===== SUPPLIED ENTRIES =====
Definition MakeTime (hour min sec ms : Z) : Z :=
  hour * msPerHour + min * msPerMinute + sec * msPerSecond + ms.

Definition MakeDate (day time : Z) : Z := day * msPerDay + time.

(** [TimeClip]: a time value beyond 8.64e15 ms is not a time (NaN). *)
Definition TimeClip (t : Z) : option Z :=
  if Z.abs t <=? 8640000000000000 then Some t else None.

End JSTime.

Import JSTime.

(* ================================================================= *)
(** ** Strings the way the program uses them *)

Module JSString.

(** A string is falsy exactly when it is empty. *)
Definition truthy (s : string) : bool :=
  match s with EmptyString => false | String _ _ => true end.

(** [a || b] on strings. *)
Definition orElse (a b : string) : string := if truthy a then a else b.

Definition isDigit (c : ascii) : bool :=
  let n := nat_of_ascii c in (48 <=? n)%nat && (n <=? 57)%nat.

Definition digitChar (n : Z) : ascii := ascii_of_nat (48 + Z.to_nat n).

Definition digitValue (c : ascii) : option Z :=
  if isDigit c then Some (Z.of_nat (nat_of_ascii c) - 48) else None.

(** Decimal numeral of a non-negative integer, no leading zero. *)
Fixpoint decimalAux (fuel : nat) (n : Z) (acc : string) : string :=
  match fuel with
  | O => acc
  | S f =>
      let acc' := String (digitChar (n mod 10)) acc in
      if n <? 10 then acc' else decimalAux f (n / 10) acc'
  end.

Definition decimal (n : Z) : string := decimalAux 20 n "".

Fixpoint repeatChar (c : ascii) (k : nat) : string :=
  match k with O => "" | S k' => String c (repeatChar c k') end.

(** [s.padStart(width, c)] for a one-character filler. *)
Definition padStart (s : string) (width : nat) (c : ascii) : string :=
  repeatChar c (width - String.length s) ++ s.

Definition pad2 (n : Z) : string := padStart (decimal n) 2 "0".
Definition pad3 (n : Z) : string := padStart (decimal n) 3 "0".
Definition pad4 (n : Z) : string := padStart (decimal n) 4 "0".

Fixpoint revString (acc : string) (l : list ascii) : string :=
  match l with [] => acc | c :: l' => revString (String c acc) l' end.

(** [s.split(sep)] for a non-empty separator.  [skip] counts the
    characters of a separator just matched that are still to be
    dropped; [cur] holds the current piece, last character first. *)
Fixpoint splitAux (sep : string) (skip : nat) (cur : list ascii) (s : string)
  : list string :=
  match s with
  | EmptyString => [revString "" cur]
  | String c rest =>
      match skip with
      | S k => splitAux sep k cur rest
      | O =>
          if prefix sep s
          then revString "" cur :: splitAux sep (String.length sep - 1) [] rest
          else splitAux sep 0 (c :: cur) rest
      end
  end.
=====
Reproduce the entries exactly as they appear.

ANSWER TO THE EXERCISE
Definition MakeTime (hour min sec ms : Z) : Z :=
  hour * msPerHour + min * msPerMinute + sec * msPerSecond + ms.

Definition MakeDate (day time : Z) : Z := day * msPerDay + time.

(** [TimeClip]: a time value beyond 8.64e15 ms is not a time (NaN). *)
Definition TimeClip (t : Z) : option Z :=
  if Z.abs t <=? 8640000000000000 then Some t else None.

End JSTime.

Import JSTime.

(* ================================================================= *)
(** ** Strings the way the program uses them *)

Module JSString.

(** A string is falsy exactly when it is empty. *)
Definition truthy (s : string) : bool :=
  match s with EmptyString => false | String _ _ => true end.

(** [a || b] on strings. *)
Definition orElse (a b : string) : string := if truthy a then a else b.

Definition isDigit (c : ascii) : bool :=
  let n := nat_of_ascii c in (48 <=? n)%nat && (n <=? 57)%nat.

Definition digitChar (n : Z) : ascii := ascii_of_nat (48 + Z.to_nat n).

Definition digitValue (c : ascii) : option Z :=
  if isDigit c then Some (Z.of_nat (nat_of_ascii c) - 48) else None.

(** Decimal numeral of a non-negative integer, no leading zero. *)
Fixpoint decimalAux (fuel : nat) (n : Z) (acc : string) : string :=
  match fuel with
  | O => acc
  | S f =>
      let acc' := String (digitChar (n mod 10)) acc in
      if n <? 10 then acc' else decimalAux f (n / 10) acc'
  end.

Definition decimal (n : Z) : string := decimalAux 20 n "".

Fixpoint repeatChar (c : ascii) (k : nat) : string :=
  match k with O => "" | S k' => String c (repeatChar c k') end.

(** [s.padStart(width, c)] for a one-character filler. *)
Definition padStart (s : string) (width : nat) (c : ascii) : string :=
  repeatChar c (width - String.length s) ++ s.

Definition pad2 (n : Z) : string := padStart (decimal n) 2 "0".
Definition pad3 (n : Z) : string := padStart (decimal n) 3 "0".
Definition pad4 (n : Z) : string := padStart (decimal n) 4 "0".

Fixpoint revString (acc : string) (l : list ascii) : string :=
  match l with [] => acc | c :: l' => revString (String c acc) l' end.

(** [s.split(sep)] for a non-empty separator.  [skip] counts the
    characters of a separator just matched that are still to be
    dropped; [cur] holds the current piece, last character first. *)
Fixpoint splitAux (sep : string) (skip : nat) (cur : list ascii) (s : string)
  : list string :=
  match s with
  | EmptyString => [revString "" cur]
  | String c rest =>
      match skip with
      | S k => splitAux sep k cur rest
      | O =>
          if prefix sep s
          then revString "" cur :: splitAux sep (String.length sep - 1) [] rest
          else splitAux sep 0 (c :: cur) rest
      end
  end.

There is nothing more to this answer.